**WHAT IS REQUIRED**
List every line below containing "rows".

EXERCISE INPUT below:

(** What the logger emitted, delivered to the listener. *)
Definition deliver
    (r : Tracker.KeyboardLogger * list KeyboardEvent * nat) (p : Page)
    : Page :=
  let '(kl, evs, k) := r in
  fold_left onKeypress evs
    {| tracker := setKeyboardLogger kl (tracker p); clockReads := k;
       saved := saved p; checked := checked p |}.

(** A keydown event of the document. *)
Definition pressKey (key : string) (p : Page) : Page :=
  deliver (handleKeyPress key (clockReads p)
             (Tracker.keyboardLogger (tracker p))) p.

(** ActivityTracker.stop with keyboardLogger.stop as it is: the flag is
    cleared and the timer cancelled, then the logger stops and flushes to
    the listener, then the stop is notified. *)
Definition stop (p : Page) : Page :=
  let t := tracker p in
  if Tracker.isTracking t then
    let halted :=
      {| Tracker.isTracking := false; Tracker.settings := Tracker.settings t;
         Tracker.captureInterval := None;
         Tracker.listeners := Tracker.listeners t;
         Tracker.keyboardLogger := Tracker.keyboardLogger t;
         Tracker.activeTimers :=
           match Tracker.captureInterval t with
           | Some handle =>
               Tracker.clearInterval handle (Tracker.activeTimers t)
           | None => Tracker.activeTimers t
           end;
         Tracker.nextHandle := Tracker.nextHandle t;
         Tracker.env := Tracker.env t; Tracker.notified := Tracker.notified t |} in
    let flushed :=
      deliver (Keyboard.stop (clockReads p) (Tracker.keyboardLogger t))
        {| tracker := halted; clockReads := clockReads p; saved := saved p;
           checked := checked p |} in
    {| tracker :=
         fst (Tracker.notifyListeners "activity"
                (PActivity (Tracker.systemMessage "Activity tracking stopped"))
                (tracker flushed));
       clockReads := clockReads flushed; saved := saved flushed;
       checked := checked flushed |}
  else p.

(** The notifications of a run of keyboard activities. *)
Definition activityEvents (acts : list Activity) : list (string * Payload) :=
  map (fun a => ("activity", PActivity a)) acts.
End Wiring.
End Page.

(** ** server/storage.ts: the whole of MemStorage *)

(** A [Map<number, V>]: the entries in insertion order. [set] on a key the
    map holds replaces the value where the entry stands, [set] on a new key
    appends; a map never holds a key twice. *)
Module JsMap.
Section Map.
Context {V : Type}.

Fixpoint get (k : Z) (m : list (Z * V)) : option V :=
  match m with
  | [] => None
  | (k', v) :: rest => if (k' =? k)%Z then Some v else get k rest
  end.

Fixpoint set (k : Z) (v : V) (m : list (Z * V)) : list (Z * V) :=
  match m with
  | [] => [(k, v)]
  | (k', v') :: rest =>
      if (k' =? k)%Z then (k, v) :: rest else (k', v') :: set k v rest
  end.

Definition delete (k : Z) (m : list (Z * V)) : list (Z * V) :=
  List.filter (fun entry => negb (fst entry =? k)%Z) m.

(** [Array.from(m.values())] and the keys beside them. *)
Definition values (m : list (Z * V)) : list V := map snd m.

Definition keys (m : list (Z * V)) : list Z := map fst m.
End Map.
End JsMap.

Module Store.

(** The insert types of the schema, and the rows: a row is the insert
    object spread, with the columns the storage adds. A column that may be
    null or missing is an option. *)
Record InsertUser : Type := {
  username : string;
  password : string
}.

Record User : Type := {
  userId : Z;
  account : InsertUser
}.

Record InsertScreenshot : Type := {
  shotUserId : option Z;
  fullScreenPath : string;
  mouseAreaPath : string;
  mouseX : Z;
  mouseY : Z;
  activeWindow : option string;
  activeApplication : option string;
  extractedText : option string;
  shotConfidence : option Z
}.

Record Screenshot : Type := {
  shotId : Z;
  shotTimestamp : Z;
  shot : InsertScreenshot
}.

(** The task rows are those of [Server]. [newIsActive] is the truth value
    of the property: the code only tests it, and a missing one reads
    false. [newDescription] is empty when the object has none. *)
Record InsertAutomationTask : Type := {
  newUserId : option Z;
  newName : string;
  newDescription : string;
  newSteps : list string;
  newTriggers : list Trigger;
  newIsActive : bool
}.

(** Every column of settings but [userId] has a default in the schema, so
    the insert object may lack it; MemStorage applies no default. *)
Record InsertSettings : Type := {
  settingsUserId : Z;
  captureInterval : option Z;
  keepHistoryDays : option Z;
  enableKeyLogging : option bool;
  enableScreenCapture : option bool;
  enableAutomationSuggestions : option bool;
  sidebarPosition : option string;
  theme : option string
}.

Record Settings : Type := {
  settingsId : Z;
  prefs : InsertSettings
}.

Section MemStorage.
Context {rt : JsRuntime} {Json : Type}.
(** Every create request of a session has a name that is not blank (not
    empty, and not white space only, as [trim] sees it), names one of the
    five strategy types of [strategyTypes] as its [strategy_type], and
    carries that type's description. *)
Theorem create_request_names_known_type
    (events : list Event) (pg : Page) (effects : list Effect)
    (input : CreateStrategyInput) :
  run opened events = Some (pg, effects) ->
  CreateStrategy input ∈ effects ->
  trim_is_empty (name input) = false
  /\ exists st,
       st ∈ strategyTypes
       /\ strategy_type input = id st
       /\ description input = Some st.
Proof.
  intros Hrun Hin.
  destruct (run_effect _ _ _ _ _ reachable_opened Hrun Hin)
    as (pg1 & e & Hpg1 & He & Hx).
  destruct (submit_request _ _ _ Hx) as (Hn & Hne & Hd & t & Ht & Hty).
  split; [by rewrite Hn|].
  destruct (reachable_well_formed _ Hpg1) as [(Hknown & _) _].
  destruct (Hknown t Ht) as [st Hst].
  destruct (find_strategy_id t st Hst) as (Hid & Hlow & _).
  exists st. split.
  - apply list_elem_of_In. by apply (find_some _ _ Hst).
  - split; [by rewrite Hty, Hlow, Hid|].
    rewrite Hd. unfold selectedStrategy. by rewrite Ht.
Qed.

End of EXERCISE INPUT.

**SOLVED PROBLEM**
(** The insert types of the schema, and the rows: a row is the insert
(** The task rows are those of [Server]. [newIsActive] is the truth value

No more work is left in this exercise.